A man blinking in dazzled despair might ask how many more ways can the Bu$h malAdministration screw the pooch in Pakistan?

Juan Cole asks at Salon.com:

With Bhutto gone, does Bush have a Plan B?

Dec. 27, 2007 | The assassination of Benazir Bhutto on Thursday provoked rioting in Islamabad and Karachi, with her supporters blaming President Pervez Musharraf, while he pointed his finger at Muslim extremists. The renewed instability in Pakistan came as a grim reminder that the Bush administration has been pursuing a two-front war, neither of which has been going well. Bush's decision to put hundreds of billions of dollars into an Iraq imbroglio while slighting the effort to fight al-Qaida, rebuild Afghanistan, and move Pakistan toward democracy and a rule of law has been shown up as a desperate and unsuccessful gamble. The question is whether President Musharraf now most resembles the shah of Iran in 1978. That is, has his authority among the people collapsed irretrievably?

The article is well written, and quite authoritative, as Professor Cole’s work tends to be. If you’re unfamiliar with the entire history of Pakistan as the wellspring of charismatic Islamic fundamentalism, this would be a good quick primer. But to answer Professor Cole’s question,

The obvious answer is that the Bu$h malAdministration doesn’t do “Plan B’s,” as many will remember from the Iraq Study Group report of earlier this year.

Professor Cole continues:

Pakistan's future is now murky, and to the extent that this nation of 160 million buttresses the eastern flank of American security in the greater Middle East, its fate is profoundly intertwined with America's own. The money for the Sept. 11 attacks was wired to Florida from banks in Pakistan, and al-Qaida used the country for transit to Afghanistan. Instability in Pakistan may well spill over into Afghanistan, as well, endangering the some 26,000 U.S. troops and a similar number of NATO troops in that country. And it is not as if Afghanistan were stable to begin with. If Pakistani politics finds its footing, if a successor to Benazir Bhutto is elected in short order by the PPP and the party can remain united, and if elections are held soon, the crisis could pass.

Several observers have noted that the Bhutto family is the PPP, and apparently there is no nationally known politician waiting in the wings.
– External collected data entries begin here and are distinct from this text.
Lemma place_transfers hok now p host port f p' r ev :
  0 <= f -> place hok now p host port f = (p', r, ev) ->
  transfers (f :: fds (conns p)) ev (fds (conns p') ++ held r) /\ conn_ok p' r.
Proof.
  intros Hf. unfold place.
  assert (fd_of (fresh_conn f host port now true) = [f]) as Hnew
    by (unfold fd_of; simpl; by rewrite (proj2 (Z.leb_le _ _) Hf)).
  destruct (free_slot (conns p)) as [i|] eqn:Ei.
  { apply free_slot_some in Ei as (c & Hc & Hnone). intros [= <- <- <-]. cbn [conns set_conns held].
    destruct (fds_insert _ _ _ (fresh_conn f host port now true) Hc) as (k & H1 & H2).
    rewrite Hnone in H1. rewrite Hnew in H2. split.
    - apply transfers_nil. rewrite H1, H2. by rewrite app_nil_r.
    - split; [done|]. eexists. split; [apply list_lookup_insert_eq; by eapply lookup_lt_Some|done]. }
  destruct (evict_scan _ _ _ _) as [i|] eqn:Ev.
  { apply evict_scan_some in Ev as [?|(k & c & -> & Hc & Hfc)]; [done|]. simpl in Hc |- *. rewrite Hc.
    intros [= <- <- <-]. cbn [conns set_conns held].
    destruct (fds_insert _ _ _ (fresh_conn f host port now true) Hc) as (r0 & H1 & H2).
    assert (fd_of c = [fd c]) as Ec by (unfold fd_of; by rewrite (proj2 (Z.leb_le _ _) Hfc)).
    rewrite Ec in H1. rewrite Hnew in H2. split.
    - eapply transfers_perm; [apply (transfers_close _ _ (f :: r0)); by apply transfers_nil|..].
      + rewrite H1. solve_Permutation.
      + rewrite H2. by rewrite app_nil_r.
    - split; [done|]. eexists. split; [apply list_lookup_insert_eq; by eapply lookup_lt_Some|done]. }
  destruct hok; cbn [negb]; intros [= <- <- <-]; cbn [conns set_conns held].
  - split; [apply transfers_nil; solve_Permutation|]. by split_and!.
  - split; [|done]. apply transfers_close, transfers_nil. by rewrite app_nil_r.
Qed.

Lemma resolve_conns now p host port : conns (vwasm_http_pool_resolve now p host port).1 = conns p.
Proof.
  unfold vwasm_http_pool_resolve. destruct (dns_lookup _ _ _ _); [done|]. by destruct (getaddrinfo _ _).
Qed.

Lemma acquire_transfers hok now p host port exempt p' r ev :
  vwasm_http_pool_acquire hok now p host port exempt = (p', r, ev) ->
  transfers (fds (conns p)) ev (fds (conns p') ++ held r) /\ conn_ok p' r.
Proof.
  unfold vwasm_http_pool_acquire. destruct (vwasm_http_pool_cb_allow _ _ _ _) as [b rc].
  assert (transfers (fds (conns p)) [] (fds (conns p) ++ [])) as Hnil
    by (apply transfers_nil; by rewrite app_nil_r).
  split_if; [by intros [= <- <- <-]|].
  destruct (reuse_loop _ _ _ _ _ _ _) as [[l found] ev1] eqn:El.
  apply reuse_transfers in El as [Ht Hfound]. cbn [conns set_cbs] in Ht.
  destruct found as [[i f]|].
  { intros [= <- <- <-]. cbn [conns set_conns held]. rewrite app_nil_r. split; [done|].
    destruct (Hfound i f eq_refl) as (c & Hc & <- & H0). split; [done|]. by exists c. }
  set (p1 := set_conns (set_cbs p b) l 0 0 0 0 0 0).
  pose proof (resolve_conns now p1 host port) as Hconns.
  destruct (vwasm_http_pool_resolve now p1 host port) as [p2 [addr|]]; cbn [fst] in Hconns;
    [|intros [= <- <- <-]; rewrite Hconns, app_nil_r; by split].
  split_if; [intros [= <- <- <-]; rewrite Hconns, app_nil_r; by split|].
  destruct (connect_with_timeout _ _) as [f ev2] eqn:Ec. apply connect_transfers in Ec.
  apply (transfers_frame (fds l)) in Ec. rewrite app_nil_r in Ec.
  destruct (f <? 0) eqn:Ef; btest.
  { intros [= <- <- <-]. rewrite Hconns, app_nil_r. split; [|done].
    rewrite (proj2 (Z.leb_gt _ _)), app_nil_r in Ec by lia. by eapply transfers_app. }
  destruct (place _ _ _ _ _ _) as [[p3 res] ev3] eqn:Ep.
  apply place_transfers in Ep as [Hp Hok]; [|lia]. intros [= <- <- <-]. split; [|done].
  rewrite (proj2 (Z.leb_le _ _)) in Ec by lia. eapply transfers_app; [done|].
  eapply transfers_app; [exact Ec|]. eapply transfers_perm; [exact Hp| |done].
  rewrite Hconns. simpl. solve_Permutation.
Qed.

Lemma release_conn_transfers now c keep c' ev :
  release_conn now c keep = (c', ev) -> transfers (fd_of c) ev (fd_of c').
Proof.
  unfold release_conn. split_if.
  - destruct (0 <=? fd c) eqn:E; intros [= <- <-]; unfold fd_of; simpl; rewrite ?E.
    + by apply transfers_close, transfers_nil.
    + by apply transfers_nil.
  - intros [= <- <-]. by apply transfers_nil.
Qed.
Former Prime Minister Nawaz Sharif, a political rival of Ms Bhutto, had returned from exile at the same time as Ms Bhutto, and he had also been the target of an unsuccessful sniper attack yesterday. He was ousted as Prime Minister when General Musharraf staged his coup in 1998. Since he was convicted of terrorism by the Supreme Court and blocked from participating in national politics for 21 years, it would seem he is barred from replacing Ms Bhutto as a candidate for Prime Minister. Since he is technically still under ban, its unlikely he will be able to run in the January elections.